# Mooning the Maui Full Moon



## Steamboat Bill (Jun 19, 2008)

ok...this is a 100% true story that happened a few hours ago.

We are staying at the High Country Club Maui property ($2.6m property) and it is incredible and very private. This home is located in the upcountry of Maui (Kula) on 2-3 acres and has a wall around the entire complex and a security gate just for the driveway access.

My 9yo son and I decided to go into the hot tub tonight under a full moon. We hopped in sans bathing suites and enjoyed some time in the hot tub under the stars. My son said..."hey dad....lets moon the moon" and I asked him what he meant about that...well not more than 30 seconds later we got out of the hot tub buck naked, ran into the backyard, down the hill and mooned the moon.

Then we picked up some golf clubs and chipped a few golf balls onto the private green and then putted a few just for fun. They we ran back up the backyard to the rope swing and both swung from the tree. We then ran up the side backyard near the pool to the croquet field and then played a very short game of croquet...at that time it was getting cold outside as the temp is 20 degrees cooler than by the beach and we jumped back into the hot tub.

I didn't bother telling my wife or daughter, but my son and I had a blast as we both "mooned the moon"

Before anyone flames me as a strange pervert or threatening me with Child Protective Services...it is very dark and private here and you can't see any details if you are standing more than 15 feet away and the backyard is HUGE. I am not a nudist and have never done anything like this before and I am not sure why I did it tonight.

However, I just wanted my son to forever remember the time we both "mooned the Maui moon" during a "full moon" and if I ever kick the bucket any time soon, I want my son to always remember that his dad was cool enough to take his dare and go streaking in the backyard.
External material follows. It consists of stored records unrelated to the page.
(* ===== verification/_CoqProject ===== *)
-Q . S2P
Prelude.v
Float64.v
Breaker.v
Json.v
HookWire.v
HookProjection.v
Ranking.v
BreakerFsm.v
HealthState.v
HealthLemmas.v
HealthSpec.v
HealthAdmit.v
SwrrCore.v
Swrr.v
HealthRestore.v
BudgetLoop.v
StoreRuns.v
Classifier.v
Ir.v
ToolIds.v
EgressPrep.v
Anthropic.v
AnthropicSpec.v
AnthropicEgress.v
OpenAiChat.v
OpenAiStream.v
Bytes.v
EventStream.v
EventStreamSpec.v
Sse.v
UsageStrip.v
RequestBody.v
StreamFraming.v
StreamTranslate.v
StreamReassembly.v
StreamTranslateSpec.v
StreamBill.v
StreamClients.v
StreamPair.v
Selection.v
SelectionSpec.v
SelectionPick.v
Windows.v
Ledger.v
Groups.v
MemoryStore.v
GroupsSpec.v
CostModel.v
Governance.v
GovStore.v
HookPolicy.v
GovSpec.v
GovCheck.v
GovRuns.v
GovCounters.v
GovFlush.v
AuditLog.v
AuditSpec.v
AuditRuns.v
AuditCheck.v
Revocation.v
AdminRate.v
AuthKeys.v
AuthSigV4.v
AuthKeysSpec.v
AuthGate.v
AuthGateSpec.v
LaneFrame.v
Request.v
ResponseBody.v
Forward.v
Walk.v
ForwardLogic.v
Routing.v
ResponseSpec.v
ForwardSpec.v
WalkSpec.v
RoutingSpec.v
HookRuns.v
ForwardRuns.v
(* ===== verification/Float64.v ===== *)
(** * Float64

    Rust's [f64] as the axiom-free IEEE-754 specification floats of the Standard
    Library (binary64: 53 bits of precision, maximal exponent 1024).  Only the
    operations the modelled code performs are named here: integer casts,
    division, multiplication, addition, subtraction and ordered comparison.  An [f64] is
    represented by its value; the bit pattern [0] of the source is [+0.0]. *)

From S2P Require Import Prelude.
From Stdlib Require Import SpecFloat.

Abbreviation f64 := spec_float.

(** [n as f64] for an unsigned integer [n] (round to nearest, ties to even). *)
Definition f64_of_Z (n : Z) : f64 := binary_normalize 53 1024 n 0 false.
Definition f64_div (a b : f64) : f64 := SFdiv 53 1024 a b.
Definition f64_mul (a b : f64) : f64 := SFmul 53 1024 a b.
Definition f64_add (a b : f64) : f64 := SFadd 53 1024 a b.
Definition f64_sub (a b : f64) : f64 := SFsub 53 1024 a b.

(** [a >= b] / [a <= b] / [a < b]; every comparison with a NaN is [false]. *)
Definition f64_le (a b : f64) : bool := SFleb a b.
Definition f64_ge (a b : f64) : bool := SFleb b a.
Definition f64_lt (a b : f64) : bool := SFltb a b.

Definition f64_is_finite (a : f64) : bool :=
  match a with S754_zero _ | S754_finite _ _ _ => true | _ => false end.

(** [bits == 0], i.e. positive zero. *)
Definition f64_bits_zero (a : f64) : bool :=
  match a with S754_zero false => true | _ => false end.

(** [f64::round]: to the nearest integer, halves away from zero. *)
Definition f64_round (a : f64) : f64 :=
  match a with
  | S754_finite s m e =>
      if 0 <=? e then a
      else
        let d := 2 ^ (- e) in
        let n := (2 * Zpos m + d) / (2 * d) in
        if n =? 0 then S754_zero s else binary_normalize 53 1024 (if s then - n else n) 0 s
  | _ => a
  end.

(** [a as u64]: truncation, saturating at both ends; a NaN is 0. *)
Definition f64_to_u64 (a : f64) : Z :=
  match a with
  | S754_finite false m e => Z.min U64_MAX (if 0 <=? e then Zpos m * 2 ^ e else Zpos m / 2 ^ (- e))
  | S754_infinity false => U64_MAX
  | _ => 0
  end.

Definition f64_zero : f64 := S754_zero false.
Definition f64_one : f64 := f64_of_Z 1.

(** The literals [0.2] and [0.5], rounded to nearest as rustc does. *)
Definition f64_0_2 : f64 := S754_finite false 7205759403792794 (-55).
Definition f64_0_5 : f64 := S754_finite false 4503599627370496 (-53).

(** A strictly positive finite number. *)
Definition f64_pos (a : f64) : bool :=
  match a with S754_finite false _ _ => true | _ => false end.

Lemma f64_0_2_ok : f64_0_2 = f64_div (f64_of_Z 1) (f64_of_Z 5).
Proof. vm_compute. reflexivity. Qed.

Lemma f64_0_5_ok : f64_0_5 = f64_div (f64_of_Z 1) (f64_of_Z 2).
Proof. vm_compute. reflexivity. Qed.

(** [0.0 / b] is zero for a strictly positive finite [b]. *)
Lemma f64_div_zero b : f64_pos b = true -> f64_div f64_zero b = f64_zero.
Proof. destruct b as [| | |[] m e]; simpl; intros; try discriminate; reflexivity. Qed.

(** Zero never reaches a strictly positive threshold. *)
Lemma f64_ge_zero_pos t : f64_pos t = true -> f64_ge f64_zero t = false.
Proof. destruct t as [| | |[] m e]; simpl; intros; try discriminate; reflexivity. Qed.

Lemma f64_of_Z_0 : f64_of_Z 0 = f64_zero.
Proof. reflexivity. Qed.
To any HCC members...if you ever visit this incredible property, try to imagine the sight of us doing this on June 18th about 9pm...well then again, perhaps you should forget this ever happened. Lucky for us...it was dark and no hidden video cameras in sight.


----------



## PigsDad (Jun 19, 2008)

Hey Bill,

I have the pictures.  For $20 I won't post them here.     

You are one "wild and crazy guy"!

Kurt


----------



## MOXJO7282 (Jun 19, 2008)

What I take from your expirience is that you understand what life is all about and it will be something that you both remember for ever. 

I'm an IT consultant who took a lesser paying job to be able to work at home so I could experience the same type of "moments" as you are in Maui. 

I coach everyone of my son's sports teams and don't miss any of my daughter's recitals. I've been offered $40k more from companies in NYC, but even $400k more wouldn't be worth it to me, if it made me miss out on these priceless experiences with my wife and kids.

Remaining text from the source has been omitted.